Cher Compagnon,
J'ai relevé dans ton compte rendu de réunion une interrogation sur le sens de mon engagement politique. Quelques uns des participants ont souhaité être assurés qu'il n'est pas acte de vengeance.
Ceux qui me connaissent, ou qui pourraient se livrer à de la recherche pour mieux me connaître, savent que je ne suis pas homme à consacrer mon temps et mes ressources à des actions de vengeance.
En outre une vengeance contre qui ? Contre quoi? Reprocherai-je à Macky Sall de m'avoir fait Premier ministre pendant 17 mois? Je suis fervent croyant, et lui dois donc reconnaissance pour ce choix porté sur ma personne en avril 2012. Je l'ai dit. Je l'ai écrit dans un ouvrage (« Servir »).
J'ai servi toute ma carrière durant comme directeur général de banques, et donc révocable ad nutum. J'ai par conséquent eu le temps d'intégrer l’incertitude de la durée des mandats qui m’étaient confiés, et la certitude de pouvoir être remercié à tout moment, et cela sans explications ni justifications.
J'ai intégré cette certitude dans mes fonctions de Premier ministre dès le premier jour. Et c'est pour cette raison que, persuadé de ne pouvoir durer dans ces fonctions en raison de mon profil atypique (seul Premier ministre à n’avoir été ni politicien ni fonctionnaire), j'y ai été un homme pressé, soucieux d'avancer et de faire avancer le plus rapidement possible.
J’avais cette fois accepté la fonction pour aider à la réalisation d’un programme auquel je croyais, mais comme habituellement sans l’avoir cherchée. La quitter n’a rien enlevé à ma carrière, bien au contraire. Alors où se trouverait le tort subi que je chercherais à réparer par de la méchanceté ?
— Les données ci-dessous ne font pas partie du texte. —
Lemma start_value this senv m :
  superStart senv = true -> providerPresent senv = true ->
  timerCreated senv = true -> addEventSourceOk senv = true ->
  value (start cpu_info this senv m) =
    (true,
     if supportedHWP cpu_info && negb (hwpEnableOnceSet this) &&
        enableIntelSpeedShift this
     then set_hwpEnableOnceSet (set_timerSource this true) true
     else set_timerSource this true).
Proof.
  intros H1 H2 H3 H4. unfold start. rewrite H1, H2, H4. cbn [negb orb].
  rewrite value_bind. cbv zeta.
  cbn [set_timerSource timerSource]. rewrite H3. cbn [negb].
  rewrite !value_bind. cbn [ret value fst snd].
  rewrite startSpeedShift_value.
  cbn [set_timerSource hwpEnableOnceSet enableIntelSpeedShift].
  destruct (supportedHWP cpu_info && negb (hwpEnableOnceSet this) &&
            enableIntelSpeedShift this); reflexivity.
Qed.

Lemma start_timer this senv m :
  superStart senv = true -> providerPresent senv = true ->
  timerCreated senv = true -> addEventSourceOk senv = true ->
  timer (machine (start cpu_info this senv m)) = Some 2000.
Proof.
  intros H1 H2 H3 H4. unfold start. rewrite H1, H2, H4. cbn [negb orb].
  rewrite machine_bind. cbv zeta.
  cbn [set_timerSource timerSource]. rewrite H3. cbn [negb].
  rewrite !machine_bind. cbn [ret emit myLOG machine fst snd].
  rewrite KeepsTimer_startSpeedShift, KeepsTimer_startProcHot,
    KeepsTimer_startTurboBoost.
  reflexivity.
Qed.

End Start.

(** X6. [start] reports success when the superclass started and either the
    provider is null or the timer was created and added to the work loop;
    so a null provider after a successful superclass start is reported as
    success.  Unless all four conditions hold, [start] leaves every
    register and the timer alone and reads no register. *)
Theorem start_outcome {hdr : Header} (cpu_info : CPUInfo) (this : CPUTune)
  (senv : StartEnv) (m : Machine) :
  let r := start cpu_info this senv m in
  fst (value r) =
    superStart senv &&
    (negb (providerPresent senv) || (timerCreated senv && addEventSourceOk senv)) /\
  (superStart senv && providerPresent senv && timerCreated senv &&
   addEventSourceOk senv = false ->
   machine r = m /\ reads (events r) = [] /\ count_writes (events r) = 0%nat /\
   hwpEnableOnceSet (snd (value r)) = hwpEnableOnceSet this).
Proof.
  cbv zeta.
  destruct (superStart senv) eqn:H1, (providerPresent senv) eqn:H2,
    (timerCreated senv) eqn:H3, (addEventSourceOk senv) eqn:H4;
    try (unfold start; rewrite ?H1, ?H2, ?H3, ?H4; cbn [negb orb andb];
         cbv zeta; cbn [set_timerSource timerSource]; rewrite ?H3;
         cbn [negb];
         destruct (allowUnrestrictedFS this); repeat split; discriminate).
  split.
  - rewrite start_value by assumption. reflexivity.
  - discriminate.
Qed.

(** A null provider: success is reported and nothing is touched. *)
Lemma start_outcome_witness :
  fst (value (start (hdr := spec_header) hwpCpu (freshObject 2000 0)
                {| superStart := true; providerPresent := false;
                   timerCreated := true; addEventSourceOk := true |}
                turboProcHotMachine)) = true /\
  machine (start (hdr := spec_header) hwpCpu (freshObject 2000 0)
             {| superStart := true; providerPresent := false;
                timerCreated := true; addEventSourceOk := true |}
             turboProcHotMachine) = turboProcHotMachine.
Proof.
  destruct (start_outcome (hdr := spec_header) hwpCpu (freshObject 2000 0)
              {| superStart := true; providerPresent := false;
                 timerCreated := true; addEventSourceOk := true |}
              turboProcHotMachine) as [H1 H2].
  split; [exact H1|]. apply H2. reflexivity.
Defined.

(** X7. A [start] that gets past IOKit arms the timer with 2000 ms whatever
    update interval is configured, so the first cycle runs two seconds
    after start; it returns true and an object that owns the timer. *)
Theorem start_arms_timer {hdr : Header} (cpu_info : CPUInfo) (this : CPUTune)
  (senv : StartEnv) (m : Machine) :
  superStart senv = true -> providerPresent senv = true ->
  timerCreated senv = true -> addEventSourceOk senv = true ->
  let r := start cpu_info this senv m in
  timer (machine r) = Some 2000 /\
  fst (value r) = true /\
  timerSource (snd (value r)) = true /\
  updateInterval (snd (value r)) = updateInterval this.
Proof.
  intros H1 H2 H3 H4. cbv zeta.
  rewrite start_timer, start_value by assumption.
  destruct (supportedHWP cpu_info && negb (hwpEnableOnceSet this) &&
            enableIntelSpeedShift this); repeat split.
Qed.

(** An object configured for 100 ms cycles still starts with 2000 ms. *)
Lemma start_arms_timer_witness :
  timer (machine (start (hdr := spec_header) hwpCpu (freshObject 100 0)
                    goodStart turboProcHotMachine)) = Some 2000.
Proof.
  destruct (start_arms_timer (hdr := spec_header) hwpCpu (freshObject 100 0)
              goodStart turboProcHotMachine eq_refl eq_refl eq_refl eq_refl)
    as (H & _).
  exact H.
Defined.

(** X8. What a [start] that gets past IOKit does to the registers.
    MISC_ENABLE is masked with the enable mask when TurboBoost is requested
    and has the disable mask set otherwise.  POWER_CTL has the ProcHot bit
    set when ProcHot is requested, is masked with the disable mask when
    neither ProcHot nor TurboBoost is requested, and is left alone when
    only TurboBoost is.  PM_ENABLE becomes the enable pattern when the
    processor has HWP, the latch is clear and SpeedShift is requested, and
    is left alone otherwise.  No other register changes. *)
Theorem start_register_effects {hdr : Header} (cpu_info : CPUInfo)
  (this : CPUTune) (senv : StartEnv) (m : Machine) :
  superStart senv = true -> providerPresent senv = true ->
  timerCreated senv = true -> addEventSourceOk senv = true ->
  let m' := machine (start cpu_info this senv m) in
  msrs m' MSR_IA32_MISC_ENABLE =
    (if enableIntelTurboBoost this
     then Z.land (msrs m MSR_IA32_MISC_ENABLE) kEnableTurboBoostBits
     else Z.lor (msrs m MSR_IA32_MISC_ENABLE) kDisableTurboBoostBits) /\
  msrs m' MSR_IA32_POWER_CTL =
    (if enableIntelProcHot this
     then Z.lor (msrs m MSR_IA32_POWER_CTL) kEnableProcHotBit
     else if negb (enableIntelTurboBoost this)
          then Z.land (msrs m MSR_IA32_POWER_CTL) kDisableProcHotBit
          else msrs m MSR_IA32_POWER_CTL) /\
  msrs m' MSR_IA32_PM_ENABLE =
    (if supportedHWP cpu_info && negb (hwpEnableOnceSet this) &&
        enableIntelSpeedShift this
     then kEnableSpeedShiftBit
     else msrs m MSR_IA32_PM_ENABLE) /\
  (forall a, a <> MSR_IA32_MISC_ENABLE -> a <> MSR_IA32_POWER_CTL ->
             a <> MSR_IA32_PM_ENABLE -> msrs m' a = msrs m a).
Proof.
  intros H1 H2 H3 H4. cbv zeta. split; [|split; [|split]].
  - rewrite start_msrs by assumption. reflexivity.
  - rewrite start_msrs by assumption. reflexivity.
  - rewrite start_msrs by assumption. reflexivity.
  - intros a Ha Hb Hc. rewrite start_msrs by assumption.
    apply Z.eqb_neq in Ha, Hb, Hc. now rewrite Ha, Hb, Hc.
Qed.

(** TurboBoost requested, ProcHot not: POWER_CTL keeps its value. *)
Lemma start_register_effects_witness :
  msrs (machine (start (hdr := spec_header) hwpCpu
                   (loadProperties (freshObject 2000 0)
                      (setProperty emptyDict "EnableTurboBoost" (OSBoolean true)))
                   goodStart turboProcHotMachine))
       MSR_IA32_POWER_CTL = 0x24005D.
Proof.
  destruct (start_register_effects (hdr := spec_header) hwpCpu
              (loadProperties (freshObject 2000 0)
                 (setProperty emptyDict "EnableTurboBoost" (OSBoolean true)))
              goodStart turboProcHotMachine eq_refl eq_refl eq_refl eq_refl)
    as (_ & H & _).
  exact H.
Defined.

Lemma latched_cycles_leave_PM_ENABLE {hdr : Header} cpu_info this fss m :
  hwpEnableOnceSet this = true \/ supportedHWP cpu_info = false ->
  writes_to MSR_IA32_PM_ENABLE (events (cycles cpu_info this fss m)) = [].
Proof.
  intros H. revert m. induction fss as [|fs fss IH]; intros m; [reflexivity|].
  cbn [cycles]. rewrite events_bind, writes_to_app, IH.
  rewrite latched_cycle_leaves_PM_ENABLE by exact H. reflexivity.
Qed.

(** X9. When [start] enables SpeedShift (HWP processor, latch clear,
    SpeedShift requested) it returns a latched object, and with that object
    no run of cycles writes PM_ENABLE again, whatever the sources say. *)
Theorem start_latch_silences_cycles {hdr : Header} (cpu_info : CPUInfo)
  (this : CPUTune) (senv : StartEnv) (m : Machine)
  (fss : list FileSystem) (m' : Machine) :
  superStart senv = true -> providerPresent senv = true ->
  timerCreated senv = true -> addEventSourceOk senv = true ->
  supportedHWP cpu_info = true ->
  hwpEnableOnceSet this = false ->
  enableIntelSpeedShift this = true ->
  let this' := snd (value (start cpu_info this senv m)) in
  hwpEnableOnceSet this' = true /\
  msrs (machine (start cpu_info this senv m)) MSR_IA32_PM_ENABLE =
    kEnableSpeedShiftBit /\
  writes_to MSR_IA32_PM_ENABLE (events (cycles cpu_info this' fss m')) = [].
Proof.
  intros H1 H2 H3 H4 Hs Hl He. cbv zeta.
  assert (L : hwpEnableOnceSet (snd (value (start cpu_info this senv m))) = true).
  { rewrite start_value by assumption. rewrite Hs, Hl, He. reflexivity. }
  split; [exact L|split].
  - rewrite start_msrs by assumption. rewrite Hs, Hl, He. reflexivity.
  - apply latched_cycles_leave_PM_ENABLE. left. exact L.
Qed.

(** SpeedShift enabled at start, then the source toggles 1, 0, 1. *)
Lemma start_latch_silences_cycles_witness :
  writes_to MSR_IA32_PM_ENABLE
    (events (cycles (hdr := spec_header) hwpCpu
               (snd (value (start (hdr := spec_header) hwpCpu
                              (loadProperties (freshObject 2000 0)
                                 (setProperty speedShiftDict "EnableSpeedShift"
                                    (OSBoolean true)))
                              goodStart (machineWith []))))
               toggling (machineWith [(MSR_IA32_PM_ENABLE, 1)]))) = [].
Proof.
  destruct (start_latch_silences_cycles (hdr := spec_header) hwpCpu
              (loadProperties (freshObject 2000 0)
                 (setProperty speedShiftDict "EnableSpeedShift" (OSBoolean true)))
              goodStart (machineWith []) toggling
              (machineWith [(MSR_IA32_PM_ENABLE, 1)])
              eq_refl eq_refl eq_refl eq_refl eq_refl eq_refl eq_refl)
    as (_ & _ & H).
  exact H.
Defined.

(** ** The blocks of a cycle, one register each *)

Lemma ActsAt_quiet {A} (reg : Z) (c : M A) (m : Machine) :
  machine (c m) = m ->
  filter isWrite (events (c m)) = [] ->
  ActsAt reg (msrs m reg) c m.
Proof.
  intros Hm Hq. split.
  - intros a. rewrite Hm. destruct (a =? reg) eqn:E; [|reflexivity].
    apply Z.eqb_eq in E. now subst.
  - rewrite Hq, Z.eqb_refl. reflexivity.
Qed.

Lemma ActsAt_bind_quiet {A B} (reg v : Z) (c : M A) (k : A -> M B) (m : Machine) :
  machine (c m) = m ->
  filter isWrite (events (c m)) = [] ->
  ActsAt reg v (k (value (c m))) m ->
  ActsAt reg v (bind c k) m.
Proof.
  intros Hm Hq [H1 H2]. split.
  - intros a. rewrite machine_bind, Hm. apply H1.
  - rewrite events_bind, filter_app, Hq, Hm. exact H2.
Qed.

Lemma ActsAt_readThenSet {A} (msr : Z) (f : Z -> Z) (k : bool -> M A) (m : Machine) :
  (forall b m', machine (k b m') = m') ->
  (forall b m', filter isWrite (events (k b m')) = []) ->
  ActsAt msr (f (msrs m msr)) (readThenSet msr f k) m.
Proof.
  intros Hk1 Hk2. split.
  - intros a. now apply read_then_set_msrs.
  - now apply read_then_set_writes.
Qed.

Ltac acts_quiet := apply ActsAt_bind_quiet; [reflexivity|reflexivity|].

Section Blocks.

Context {hdr : Header}.
Variable cpu_info : CPUInfo.

Lemma ActsAt_enableTurboBoost m :
  ActsAt MSR_IA32_MISC_ENABLE
    (Z.land (msrs m MSR_IA32_MISC_ENABLE) kEnableTurboBoostBits)
    enableTurboBoost m.
Proof.
  apply (ActsAt_readThenSet MSR_IA32_MISC_ENABLE
           (fun cur => Z.land cur kEnableTurboBoostBits));
    auto using log_either_machine, log_either_quiet.
Qed.

Lemma ActsAt_disableTurboBoost m :
  ActsAt MSR_IA32_MISC_ENABLE
    (Z.lor (msrs m MSR_IA32_MISC_ENABLE) kDisableTurboBoostBits)
    disableTurboBoost m.
Proof.
  apply (ActsAt_readThenSet MSR_IA32_MISC_ENABLE
           (fun cur => Z.lor cur kDisableTurboBoostBits));
    auto using log_either_machine, log_either_quiet.
Qed.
Ayant quitté les fonctions de Premier ministre, je me suis consacré à la rédaction d'un ouvrage. Sa lecture en édifiera plus d'un sur mon souci ou non, à ce moment là, de m'inscrire dans une logique de vengeance ou pas.
Ayant satisfait à cette exigence pour l'histoire, j'ai ensuite eu la préoccupation de continuer d'aider modestement Macky Sall dans sa conduite des affaires publiques en créant (octobre 2014) avec d'autres le Club de réflexion "Travail et Vertu", et seulement après l’en avoir informé. Nous avons mis entre ses mains nos productions pour lui fournir des conseils gratuits sur l'élaboration et la définition de stratégies sectorielles.
Nous avons conservé les meilleurs rapports du monde, car lui également s’est soucié de m’aider dans mon retour aux affaires. C'est seulement en début 2016, après son renoncement à l'engagement de limiter son mandat à 5 ans, mais surtout suite à sa décision d'organiser un referendum inutile que la rupture s'est produite. Elle fut d’ailleurs d'abord due à la virulence avec laquelle lui et son camp ont réagi aux conseils que je donnais (voir mon texte sur la question).
Le saut vers la politique ne s'est pourtant pas fait immédiatement. Poussé par de nombreux amis et proches, il a fallu subir les réticences familiales et vaincre mes hésitations, sans doute ma peur de sauter dans une mare aux crocodiles. Mais des faits graves tels l'indemnisation de Bictogo, et des détails sur la manière dont le pétrole du Sénégal est confié à des voyous mais copains de ceux qui nous dirigent, m'ont fait faire le saut.
Il n'y a donc pas vengeance. Il y a refus de se taire alors que l'on sait. Il y a engagement nécessaire malgré mon âge, mon inexpérience politique, et les risques énormes que je prends jusque dans ma vie de famille.
Je subis par contre la vengeance de ceux qui retiennent mon engagement d’opposant comme une trahison, et utilisent la presse et la justice pour ce faire. C'est la conception qu'ils ont de la démocratie et de l'opposition politique. Cette dernière se soumet ou on l'écrase.
Mes ambitions ne sont pas personnelles. Il est urgent et nécessaire de restaurer la République et la démocratie au Sénégal. Là se trouve mon combat et mon refus de complicité.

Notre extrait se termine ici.